Page value is a metric that can help you understand how valuable each page on your site is for generating revenue and leads. This article explains what page value is, why it’s important to track and measure, and how you can use Google Analytics to create detailed reports to assess your site’s overall performance and uncover opportunities for improvement.
The Metric: Page Value
Page value is the estimated revenue generated by a page.
The metric is calculated using ecommerce revenue, goal page value, and the number of unique pageviews for a given page (per session).
- Ecommerce revenue = transaction total
- Goal page value = the value assigned to a specific page. This value is defined by the business or data wizard when the page goal is configured.
- Unique pageviews per session = each page a user visited during one session. This value is only counted once per session, no matter how many times a user opens that page.
To determine the page value, add ecommerce revenue and goal page value together. Then divide by the number of unique pageviews.
For example, let’s say a user visits four pages before making a purchase of $75. We’ll call those pages A, B, C, and D. You want to measure the page value for page C. Page C has a goal value of $5, and we know the purchase total (revenue) is $75. This user made their purchase within 15 minutes, in only one session. Thus, there was only one pageview value for page C. To calculate, we add revenue ($75) and goal value ($5) for a total of $80. We now divide by pageview for page C (one view). The page value = $80.
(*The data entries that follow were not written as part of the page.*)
(* ===== verification/Pipeline.v ===== *)
(** * The audit pipeline: queue, worker, database, portal

    [AsyncLog], [PgStore] and [PortalApi] put together as [Build] does: requests log into the queue,
    the worker writes to Postgres over a connection that can fail at every round trip, and the portal
    reads the tables. *)
From S2P Require Import Pagination DataEndpoints FailureEndpoints InspectEndpoints SecurityEndpoints.
From S2P Require Import StreamEndpoints ExportEndpoints.
From S2P Require Import Prelude GoStrings GoNum GoTime GoUrl Json JsonParse AuditEvent MemoryLog AsyncLog Sql PgStore PgRows.
From S2P Require Import Http ServeMux Registry Inbound Middleware Config Session Server Routing BrowserAuth ApiKeys GoUrlParse PortalApi PgAudit.
From S2P Require Import Aggregations AuditStream.

(** ** The store as the worker sees it *)

Section Store.
Context `{Postgres}.

(** Each write is told apart by the ID [uuid.NewString] has ready for it: [fates] is what happens to its
    round trips and [clock] the server's time.  An error makes the worker log a warning and go on, so
    only the tables matter. *)
Definition workerStore (fates : string -> nat -> fate) (clock : string -> Time) (now : Time) : Logger database := {|
  lg_Log newID ev db := Ok (Store.Log (fates newID) (clock newID) newID ev db).1;
  lg_Query f db := Store.Query Through now f db;
  lg_Count f db := Store.Count Through now f db
|}.

(** The round trips of a write take effect: everything up to the commit arrives and the commit is not
    refused (its answer may be lost). *)
Definition passes (f : fate) : bool := match f with Through => true | _ => false end.
Definition lands (fates : nat -> fate) (ev : Event) : bool :=
  passes (fates 0%nat) && passes (fates 1%nat)
  && match ev_Payload ev with Some _ => passes (fates 2%nat) | None => true end
  && match fates 3%nat with Sql.Refused _ => false | _ => true end.

Lemma withNewID_payload newID ev : ev_Payload (withNewID newID ev) = ev_Payload ev.
Proof. unfold withNewID. by destruct (String.eqb _ _). Qed.

Lemma log_lands fates now newID ev db : newID <> "" ->
  (Store.Log fates now newID ev db).1 =
  if lands fates ev then (Store.Log healthy now "" (withNewID newID ev) db).1 else db.
Proof.
  intros Hne. unfold Store.Log, lands. fold (withNewID newID ev).
  assert (E : String.eqb (ev_ID (withNewID newID ev)) "" = false).
  { unfold withNewID. destruct (String.eqb_spec (ev_ID ev) ""); by apply String.eqb_neq. }
  rewrite E, <- (withNewID_payload newID ev). unfold healthy.
  destruct (fates 0%nat), (fates 1%nat); cbn [passes andb Store.send fst]; try done.
  destruct (pg_run now insertEventSQL _ db) as [[[tx rs] n]|e]; cbn [fst].
  - destruct (ev_Payload _) as [p|]; unfold Store.insertPayload; [|by destruct (fates 3%nat)].
    destruct (fates 2%nat); cbn [passes andb Store.send]; try done.
    destruct (pg_run now insertPayloadSQL _ tx) as [[[tx' rs'] n']|e]; cbn [Store.commit]; by destruct (fates 3%nat).
  - by destruct (_ && _).
Qed.

(** ** What the tables hold *)

Variables (fates : string -> nat -> fate) (clock : string -> Time) (now : Time).

(** The events of the writes that take effect, with their IDs. *)
Definition landed (ws : list (string * Event)) : list Event :=
  omap (fun w => if lands (fates w.1) w.2 then Some (withNewID w.1 w.2) else None) ws.

Lemma writes_hold ws : forall m db, holdsAll m db -> Forall (fun w => w.1 <> "") ws ->
  (forall pre ev post, landed ws = (pre ++ ev :: post)%list -> storable (m ++ pre)%list ev) ->
  holdsAll (m ++ landed ws)%list (foldl (@write1 database (workerStore fates clock now)) db ws).
Proof.
  induction ws as [|[id ev] ws IH]; intros m db Hm Hids Hst; [cbn; by rewrite app_nil_r|].
  apply Forall_cons in Hids as [Hid Hids]. cbn [foldl]. unfold write1 at 2. cbn [lg_Log workerStore fst snd].
  rewrite log_lands by done. unfold landed in *. cbn [omap list_omap fst snd] in *.
  destruct (lands (fates id) ev); [|by apply IH].
  set (ev' := withNewID id ev) in *. pose proof (Hst [] ev' _ eq_refl) as Hs. rewrite app_nil_r in Hs.
  assert (Hne : ev_ID ev' <> "") by (unfold ev', withNewID; by destruct (String.eqb_spec (ev_ID ev) "")).
  destruct (log_holds (clock id) ev' m db Hm Hne Hs) as (db' & -> & Hm'). cbn [fst].
  change (m ++ ev' :: ?l)%list with (m ++ [ev'] ++ l)%list. rewrite app_assoc. apply IH; [done|done|].
  intros pre x post E. rewrite <- app_assoc. apply (Hst (ev' :: pre) x post). cbn. by rewrite E.
Qed.
End Store.

(** ** What the portal shows *)

Section Pipeline.
Context `{Postgres} `{UnicodeTables} `{SortSlice}.

(** What the tables give back of an event: its timestamp in microseconds, without its payload. *)
Definition listed (ev : Event) : Event := ev_withPayload ev None.

(** An in-memory log that reads the bounds of a query in microseconds, as the tables do.  On bounds that
    are whole microseconds it is the in-memory log itself. *)
Definition microLog : Logger MemoryLogger := {|
  lg_Log := MemoryLog.Log;
  lg_Query f m := MemoryLog.Query (microFilter f) m;
  lg_Count f m := MemoryLog.Count (microFilter f) m
|}.
Lemma microFilter_whole f : qf_From f mod 1000 = 0 -> qf_To f mod 1000 = 0 -> microFilter f = f.
Proof. intros Hfrom Hto. unfold microFilter. rewrite !tz_micro by done. by destruct f. Qed.

Lemma matchAll_listed m f : NoDup (map ev_ID m) ->
  matchAll (mkMemoryLogger (map listed m)) f = map listed (matchAll (mkMemoryLogger m) f).
Proof.
  intros Hnd. unfold matchAll. cbn [ml_events].
  assert (Hf : filter (fun ev => matchesFilter ev f = true) (map listed m) = map listed (filter (fun ev => matchesFilter ev f = true) m)).
  { clear Hnd. induction m as [|x m IH]; [done|]. cbn [map]. destruct (decide (matchesFilter x f = true)) as [E|E].
    - rewrite !filter_cons_True by done. cbn [map]. by rewrite IH.
    - rewrite !filter_cons_False by done. exact IH. }
  apply ordered_unique.
  - assert (Hids : NoDup (map ev_ID (map listed m))) by (by rewrite map_map).
    intros x y Hx Hy. rewrite sort_slice_perm, list_elem_of_filter in Hx, Hy. apply (NoDup_map_inj ev_ID (map listed m)); [done|apply Hx|apply Hy].
  - apply sort_slice_sorted, _.
  - apply ordered_fmap, (sort_slice_sorted event_less).
  - rewrite !sort_slice_perm. by rewrite Hf.
Qed.
(** C2: a request ends up on the portal's page.  Take a request for an instance of an enabled route,
    its path values plain, that is not OPTIONS and asks for no informational status, that the
    credential chain accepts and that is served while the audit queue is open and has room.  Whatever the
    other requests, the worker and the shutdown do afterwards, and in whichever order, by the time
    [Close] has returned the worker has handed the request's event to the store; the event has the status, byte count,
    request id, subject and route the client was served with.  If the database can store the events
    (fresh IDs, texts and numbers the columns and indexes hold, replay references that exist) and that write
    takes effect, the portal's page on the event's ID shows exactly that event, payload
    included, with its timestamp in microseconds. *)
Theorem request_reaches_portal (cfg : Config) (chain : Chain) (portal : option (PortalDeps (L := AsyncLogger database)))
  (oapi : option (string * string)) (env : Env) (r : Request) (e : routeEntry) (vs segs : list string)
  (id : Identity) (sv : ServerState (AsyncLogger database)) (bufferSize : Z) (tr1 : list action) (h1 : history)
  (Hportal : portalElsewhere portal = true) (He : e ∈ rg_flat (buildRegistry cfg))
  (Hi : instance (re_segs e) vs = Some segs) (Hv : forallb plainSeg vs = true)
  (Hmethod : r_Method r = m_Method (re_meta e)) (Hopt : r_Method r <> "OPTIONS")
  (Hpath : r_Path r = join_path segs /\ r_EscapedPath r = join_path segs) (Hctx : ctx_Identity (r_Context r) = None)
  (binds := list_to_map (zip (wildNames (re_segs e)) vs) : gmap string string)
  (Hstatus : informational (Atoi (default "" (binds !! "code"))).1 = false)
  (Hauth : Chain_Authenticate chain (routedRequest env r binds) = Ok id)
  (Hchunks : forall b, sconcat (env_chunks env b) = b)
  (Hrun : arun tr1 (NewAsyncLogger ∅ bufferSize, noHistory) = Some (sv_audit sv, h1))
  (Hopen : h_atClose h1 = None) (Hroom : (length (al_ch (sv_audit sv)) < al_cap (sv_audit sv))%nat)
  (Hps : ps_payloads = Some (asyncPayloads storeLogger (pgPayloads now))) :
  let out := Application_mux cfg chain portal oapi conn _ env r (sv, newConn) in
  exists ev, sv_audit out.1 = AsyncLog.Log ev (sv_audit sv) /\
    ev_Status ev = finalStatus out.2 /\ ev_BytesOut ev = len (c_body out.2) /\ ev_RequestID ev = requestID env r /\
    (ev_AuthType ev, ev_UserSubject ev) = (id_AuthType id, id_Subject id) /\
    (ev_EndpointGroup ev, ev_RouteName ev) = (re_group e, m_Name (re_meta e)) /\
    forall tr2 s2 h2, arun tr2 (sv_audit out.1, observe (ALog ev) (sv_audit sv) h1) = Some (s2, h2) -> al_phase s2 = Exited ->
    exists newID, (newID, ev) ∈ h_written h2 /\
      (Forall (fun w => w.1 <> "") (h_written h2) ->
       (forall pre x post, landed fates (h_written h2) = (pre ++ x :: post)%list -> storable pre x) ->
       lands (fates newID) ev = true ->
       forall pr, uuid_Parse (PathValue pr "id") = Some (ev_ID (withNewID newID ev)) ->
         auditEventDetail pr s2 = writeJSON_opt 200 (jsonEvent (micro (withNewID newID ev)))).
Proof.
  destruct Hpath as [Hp Hep].
  destruct (route_found cfg (endpointMW chain (buildRegistry cfg) (auditOptions cfg)) portal oapi e vs segs
    Hportal He Hi Hv) as (Hroute & g & h & Hg & Hgn & Hgm & Hd).
  destruct (mounted_tame cfg (servedRequest env r binds id) g _ h Hg Hgm Hstatus env) as [Hplain Hkeep].
  rewrite <- Hmethod, <- Hp in Hroute. rewrite <- Hmethod, <- Hep in Hd.
  destruct (trace_consistent cfg chain portal oapi env r _ binds h id sv Hopt (route_not_root cfg e vs segs r He Hi Hv Hp)
    Hctx Hd Hauth Hplain Hkeep (Hchunks _)) as (_ & _ & line & ev & _ & Haud & _ & Hst & _ & Hby & _ & Hrid & _ & Hid & _ & Hrt).
  rewrite Hroute in Hrt. cbn [lg_Log queueLogger AsyncLogger_Logger] in Haud. exists ev. split_and!; try done.
  intros tr2 s2 h2 Hrun2 Hexit. rewrite Haud in Hrun2.
  destruct (accepted_written _ _ _ _ _ _ _ _ Hrun Hopen Hroom Hrun2 Hexit) as (Hall & newID & Hw). exists newID. split; [done|].
  intros Hids Hsto Hl. by apply (page_of_landed bufferSize (tr1 ++ ALog ev :: tr2)%list s2 h2 newID ev).
Qed.
End Journey.
(** * Boolean retrieval over an inverted index

    A shallow embedding of [build_inverted_index.py] and
    [boolean_search.py]: the index builder and the text it writes, the
    index loader, the query tokenizer and the recursive-descent parser
    that evaluates a query while it parses it; and of the programs around
    them: the table of addresses and the command line program of
    [boolean_search.py], the crawler ([crawler.py]) and the extraction of
    words and lemmas from the pages ([lemma_token_builder.py]).

    Python values are modelled as follows.
    - A [str] is the list of its Unicode code points ([list N]).
    - A [set] of document ids is a [gset Z]; a [dict] from lemma to set is
      a [gmap (list N) (gset Z)]. Where it matters that sets and
      dictionaries are mutable objects that may be shared, the parser is
      given a second time over a store of objects ([Store]).
    - An exception is a value of [exn]; a function that may raise returns
      a [result].
    - The parser object keeps [tokens] and [pos]; every method takes the
      position and returns the new one. The methods count the calls and
      loop iterations they may still make, so that they are functions by
      structural recursion; the properties show how many are enough.
      That count says what a call returns when it returns. Whether it
      returns depends on how deep the interpreter lets calls nest: the
      methods are given a second time under that limit ([Frames]), where
      a call returns or raises [RecursionError].
    - A file is the text in it; the directory of the lemma source is the
      list of its entries.
    - The part of the Unicode character database that the code consults
      through [re] and the [str] methods is a parameter ([unicode]); the
      laws the proofs need from it are collected in [unicode_laws].
    - The network (the calls of [urllib], which return or raise), the
      HTML parser of the standard library and the morphological analyser
      are parameters of the functions that use them. The file system is
      taken to accept what is written.

    Not modelled: the encoding of text as bytes, the limits of the
    interpreter other than the recursion limit (memory, the length of an
    integer literal), and the progress messages of the crawler, the lemma
    builder and the index builder.

    The first part of the file holds the definitions, the second part the
    properties. *)

From Stdlib Require Import ZArith Lia DecimalZ.
From stdpp Require Import gmap sorting list strings.
Lemma finishBatch_counters (p : Pending) (w : World) :
  let w' := snd (finishBatch p w) in
  (100 * api_requests w' <= 100 * api_requests w + length (uncached p) + 99)%nat
  /\ (length (uncached p) = 0%nat -> api_requests w' = api_requests w)
  /\ (mock_calls w' <= mock_calls w + length (uncached p))%nat
  /\ updates_sent w' = updates_sent w.
Proof.
  unfold finishBatch. cbn zeta.
  destruct (0 <? length (uncached p))%nat eqn:Hpos;
    [|cbn; repeat split; lia].
  apply Nat.ltb_lt in Hpos.
  destruct openai as [api|].
  - pose proof (remoteFill_counters api (validTexts p) (uncached p)
                  (length (uncached p)) 0 (results p) w) as Hr.
    cbn zeta in Hr.
    destruct (remoteFill _ _ _ _ _ _ _) as [[r rs1] w1]. cbn [snd] in Hr.
    destruct Hr as (Hb & _ & Hm & Hu).
    destruct r as [u|e|]; cbn [snd]; try (repeat split; lia).
    pose proof (mockFill_counters (uncached p) rs1 w1) as Hk. cbn zeta in Hk.
    destruct (mockFill _ _ _) as [rs2 w2]. cbn [snd] in *.
    destruct Hk as (Ha' & Hm' & Hu'). repeat split; lia.
  - pose proof (mockFill_counters (uncached p) (results p) w) as Hk.
    cbn zeta in Hk. destruct (mockFill _ _ _) as [rs2 w2]. cbn [snd] in *.
    destruct Hk as (Ha' & Hm' & Hu'). repeat split; lia.
Qed.

Lemma misses_length (cache : gmap string Vector) (texts : list string) :
  forall index, (length (misses cache index texts) <= length texts)%nat.
Proof.
  induction texts as [|text rest IH]; intros index; cbn [misses length];
    [lia|].
  specialize (IH (S index)).
  destruct (cache !! createCacheKey text); cbn [length]; lia.
Qed.

Lemma resume_counters (go : bool) (texts : list string) (w0 w : World) :
  let w' := snd (resume (if go then beginBatch texts w0 else None) w) in
  (100 * api_requests w' <= 100 * api_requests w + length texts + 99)%nat
  /\ (mock_calls w' <= mock_calls w + length texts)%nat
  /\ updates_sent w' = updates_sent w.
Proof.
  cbn zeta. destruct go; [|cbn; repeat split; lia].
  rewrite beginBatch_closed. cbv zeta.
  destruct (length (List.filter hasText texts) =? 0)%nat;
    [cbn; repeat split; lia|].
  cbn [resume].
  match goal with
  | |- context [finishBatch ?p w] =>
      pose proof (finishBatch_counters p w) as Hf
  end.
  cbn zeta in Hf. cbn [uncached] in Hf. destruct Hf as (Ha & _ & Hm & Hu).
  pose proof (misses_length (embeddingCache w0) (List.filter hasText texts) 0).
  pose proof (filter_length_le hasText texts).
  repeat split; lia.
Qed.
(** The table a name in a statement refers to, likewise. *)
Definition sql_table (db : gmap string Table) (name : string) : option Table :=
  match db !! name with
  | Some t => Some t
  | None =>
      snd <$> List.find (λ entry, String.eqb (casefold entry.1) (casefold name))
                (map_to_list db)
  end.

(** The names every rowid table answers to besides its declared columns. *)
Definition rowid_alias (name : string) : bool :=
  bool_decide (casefold name ∈ ["rowid"; "oid"; "_rowid_"]).

(** The name a text denotes once pasted between double quotes: a doubled
    quote inside stands for one quote; [None] when a quote inside closes the
    token early, or when the text holds a NUL character (the driver refuses
    such a statement). *)
Fixpoint dq_token (text : string) : option string :=
  match text with
  | EmptyString => Some EmptyString
  | String c rest =>
      if Ascii.eqb c "000"%char then None
      else if Ascii.eqb c "034"%char then
        match rest with
        | String c' rest' =>
            if Ascii.eqb c' "034"%char then String c <$> dq_token rest' else None
        | EmptyString => None
        end
      else String c <$> dq_token rest
  end.

(** What a double-quoted text stands for in a [where] clause over a table:
    the cell under the column it names, or else the string itself. *)
Inductive Operand : Type :=
  | Cell (cell : Row → string)
  | Literal (s : string).

Definition operand (t : Table) (text : string) : option Operand :=
  match dq_token text with
  | None => None
  | Some name =>
      match sql_column t name with
      | Some cell => Some (Cell cell)
      | None => if rowid_alias name then None else Some (Literal name)
      end
  end.

Definition value (o : Operand) (r : Row) : string :=
  match o with
  | Cell cell => cell r
  | Literal s => s
  end.

(** A text that is read as the string it spells. *)
Definition literal (t : Table) (text : string) : Prop :=
  operand t text = Some (Literal text).
(** * searchConf: a shallow embedding of the search core of [searchConf.py]

    The development follows the Python source function by function:
    the extension normalisation and the background worker
    ([_search_worker]), the candidate enumeration ([_iter_files]), the
    content test ([_file_contains_text]), the queue polling of the
    foreground ([_poll_queue]), the start of a search
    ([_on_search_clicked]) and the folder history
    ([_update_folder_history]); then the settings file
    ([load_settings], [save_settings]), the start and the end of a
    session ([_apply_initial_values], [_browse_folder],
    [_save_settings]), the start with Windows ([set_autorun],
    [_ensure_autorun_state]) and the registration of the global hot
    keys ([HotkeyThread._register_hotkeys]).

    Python values are modelled as follows.  A [str] is the list of its
    code points, a [bytes] object is a list of [Byte.byte].  The parts
    of the Python runtime the program calls but does not contain (the
    Unicode case mapping of [str.lower] and the table driven decoders
    of the two Korean code pages) are the fields of the class
    [PyRuntime]; the UTF-8 and Latin-1 decoders, [fnmatch], [os.walk]
    and [os.path.join] (POSIX flavour) are written out. *)

From Stdlib Require Import List NArith String Ascii Lia Bool Arith.
Import ListNotations.

Set Implicit Arguments.

(** ** Python strings *)

Definition str := list N.
Definition bytes := list Byte.byte.

(** [u "abc"] is the Python string with the same (ASCII) characters. *)
Definition u (s : string) : str := map N_of_ascii (list_ascii_of_string s).

(** [ascii_bytes "abc"] is the bytes object [b"abc"]. *)
Definition ascii_bytes (s : string) : bytes := list_byte_of_string s.

Module Py.

(** [s.startswith(prefix)] *)
Fixpoint startswith (s prefix : str) {struct prefix} : bool :=
  match prefix with
  | [] => true
  | p :: prefix' =>
      match s with
      | [] => false
      | c :: s' => N.eqb c p && startswith s' prefix'
      end
  end.

(** [s.endswith(suffix)] *)
Definition endswith (s suffix : str) : bool :=
  startswith (rev s) (rev suffix).

(** [sub in s] *)
Fixpoint contains (sub s : str) : bool :=
  startswith s sub ||
  match s with
  | [] => false
  | _ :: s' => contains sub s'
  end.

(** [a == b] on strings *)
Fixpoint eqb (a b : str) : bool :=
  match a, b with
  | [], [] => true
  | x :: a', y :: b' => N.eqb x y && eqb a' b'
  | _, _ => false
  end.

(** [Py_UNICODE_ISSPACE]: the characters removed by [str.strip()]. *)
Definition isspace (c : N) : bool :=
  ((9 <=? c) && (c <=? 13) || (28 <=? c) && (c <=? 32) ||
   (c =? 133) || (c =? 160) || (c =? 5760) ||
   (8192 <=? c) && (c <=? 8202) || (c =? 8232) || (c =? 8233) ||
   (c =? 8239) || (c =? 8287) || (c =? 12288))%N.

Fixpoint lstrip (s : str) : str :=
  match s with
  | [] => []
  | c :: s' => if isspace c then lstrip s' else s
  end.

(** [s.strip()] *)
Definition strip (s : str) : str := rev (lstrip (rev (lstrip s))).

(** Truth value of a string: [bool(s)]. *)
Definition truthy (s : str) : bool :=
  match s with [] => false | _ => true end.

End Py.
Let’s say we have the same scenario as above, but this time the user left and came back three hours later to make their purchase. This resulted in two sessions, each with one pageview for page C. To calculate, we add revenue ($75) and goal value ($5 x two pageviews) = $85. We now divide by pageview (two unique views). The value = $42.5.
Why Is Page Value Important?
Page value is a metric that measures how valuable a page is to your business. It can help you decide which pages are worth investing in and which should be eliminated.
Page value can show a number of things, including:
- What pages are contributing the most to your sales funnel
- How your content is performing
- Which pages are the least influential
Segmented Page Value
Segmented page value can also be used to compare page value metrics between different segments. For example, if you want to see how organic traffic on your site has changed over time and why it changes, segmented page value will help you do that by providing a more accurate view of what’s going on in the real world.
In addition to being able to compare data across different time periods (e.g., monthly vs daily), segmented page value makes it easy for marketers who are interested in getting an overview of their entire website’s performance at once—whether they’re looking at traffic sources or conversion rates or any other metric that involves multiple dimensions such as user demographics and device types/locations.
Google Analytics Page Value Report
The page value report is a list of all the pages on your site. It shows you how much each page contributes to overall revenue, by calculating the value of all transactions that happen on each page and multiplying that by the number of unique visits (pageviews) to that page.
Page value is a useful metric that can give you more insight into which pages on your site are contributing the most to your sales funnel or goals. It’s easy to calculate and should be included as part of your regular analytics reporting, but it also has limitations. Page value only measures one type of engagement from users: how many times they view each page. This means that if someone visits your site five times and sees 10 pages, then all 10 would show up in this report as having equal value—even though some might be more important than others. To avoid this pitfall, try segmenting out just those pages that have “high value” from their peers based on traffic sources like organic search or paid advertising campaigns.